The task:
All lines from the one including "ret (out deferred" to the bottom of the entries below should be repeated exactly, both ends kept.

Input:
Definition applyDecision (subject : val) (d : EligibilityDecision) (state : LedgerState) (at_ : string)
  : M Outcome :=
  let! key := lift (resolveSubjectKey subject) in
  let out := mk_outcome key (kind d) in
  let rev := or_else (revisionRef d) (or_else (currentRevision state) (VStr "")) in
  let is_finalized := match finalizedMark state with Some _ => true | None => false end in
  if is_finalized || is_closed (terminal state) then
    ret (out skipped none_action at_ (VStr (if is_finalized then "already finalized" else "already closed")) VUndef false)
  else
    match kind d with
    | finalize_now => run_finalize subject key d state rev at_
    | remediate => run_remediate subject key d state rev at_
    | close => run_close subject key d state rev at_
    | wait =>
        ret (out deferred none_action at_ (reason d)
          (match deadline d with Some s => VStr s | None => VUndef end) false)
    | halt =>
        let! _ := (if is_halted (terminal state) then ret tt
                   else mark halted subject at_ (or_else (reason d) (VStr "halt"))) in
        ret (out skipped halt_action at_ (reason d) VUndef false)
    | escalate =>
        let! _ := (if is_escalated (terminal state) then ret tt
                   else mark escalated subject at_ (or_else (reason d) (VStr "escalate"))) in
        ret (out skipped escalate_action at_ (reason d) VUndef
          (includes "kill switch" (to_lower (to_str (or_else (reason d) (VStr ""))))))
    end.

Answer to this exercise:
        ret (out deferred none_action at_ (reason d)
          (match deadline d with Some s => VStr s | None => VUndef end) false)
    | halt =>
        let! _ := (if is_halted (terminal state) then ret tt
                   else mark halted subject at_ (or_else (reason d) (VStr "halt"))) in
        ret (out skipped halt_action at_ (reason d) VUndef false)
    | escalate =>
        let! _ := (if is_escalated (terminal state) then ret tt
                   else mark escalated subject at_ (or_else (reason d) (VStr "escalate"))) in
        ret (out skipped escalate_action at_ (reason d) VUndef
          (includes "kill switch" (to_lower (to_str (or_else (reason d) (VStr ""))))))
    end.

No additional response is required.